======== INFORMATION PROVIDED

(* ===== verification/Effects.v ===== *)
(** * Programs with effects

    The asynchronous tasks of a node (worker, scheduler, aggregator) as programs
    that call out: to Redis, to Kafka, to the target, to the clock. A program is
    run by an environment that answers each call as it likes, late or never: any
    task may be dropped at any call, by a timeout, by a lost race or by the death
    of the process. [Race] is [tokio::select!]: both sides proceed, in any
    interleaving, until one returns; the other is dropped where it is. [Both] is a
    [JoinSet] of two: both sides proceed, in any interleaving, until both have
    returned.

    A monitor watches the calls of a program and their answers and fails on the
    first one that breaks a protocol. [safe] is the logic for showing that no run
    of a program, whatever the environment, fails a monitor. *)

From S2P Require Import Prelude.

Section programs.
Context {call : Type} {answer : call -> Type}.

Inductive prog (A : Type) : Type :=
| Ret (a : A)
| Call (c : call) (k : answer c -> prog A)
| Race {B : Type} (p q : prog B) (k : B -> prog A)
| Both {B C : Type} (p : prog B) (q : prog C) (k : B -> C -> prog A).
Arguments Ret {A}.
Arguments Call {A}.
Arguments Race {A B}.
Arguments Both {A B C}.

Fixpoint prog_bind {A B} (f : A -> prog B) (m : prog A) : prog B :=
  match m with
  | Ret a => f a
  | Call c k => Call c (fun r => prog_bind f (k r))
  | Race p q k => Race p q (fun b => prog_bind f (k b))
  | Both p q k => Both p q (fun b c => prog_bind f (k b c))
  end.

#[global] Instance prog_mret : MRet prog := @Ret.
#[global] Instance prog_mbind : MBind prog := fun _ _ f m => prog_bind f m.

(** [tokio::select!] of two tasks with the same result. *)
Definition select {A} (p q : prog A) : prog A := Race p q Ret.

(** Tasks that run beside each other until all have returned. *)
Fixpoint join_all {A} (tasks : list (prog A)) : prog (list A) :=
  match tasks with
  | [] => Ret []
  | task :: tasks => Both task (join_all tasks) (fun a l => Ret (a :: l))
  end.

(** ** Runs *)

(** What is seen of a call: its answer, or that the caller was dropped while it
    was in flight, in which case it may or may not have taken effect. *)
Inductive obs :=
| Answered (c : call) (r : answer c)
| Dropped (c : call).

================

# [THE TASK]
Your answer must consist solely of the lines above between the line holding "first one that" and the line holding "prog_bind f (k r))", inclusive, copied exactly.

# [OUTPUT FOR THIS TASK]
    first one that breaks a protocol. [safe] is the logic for showing that no run
    of a program, whatever the environment, fails a monitor. *)

From S2P Require Import Prelude.

Section programs.
Context {call : Type} {answer : call -> Type}.

Inductive prog (A : Type) : Type :=
| Ret (a : A)
| Call (c : call) (k : answer c -> prog A)
| Race {B : Type} (p q : prog B) (k : B -> prog A)
| Both {B C : Type} (p : prog B) (q : prog C) (k : B -> C -> prog A).
Arguments Ret {A}.
Arguments Call {A}.
Arguments Race {A B}.
Arguments Both {A B C}.

Fixpoint prog_bind {A B} (f : A -> prog B) (m : prog A) : prog B :=
  match m with
  | Ret a => f a
  | Call c k => Call c (fun r => prog_bind f (k r))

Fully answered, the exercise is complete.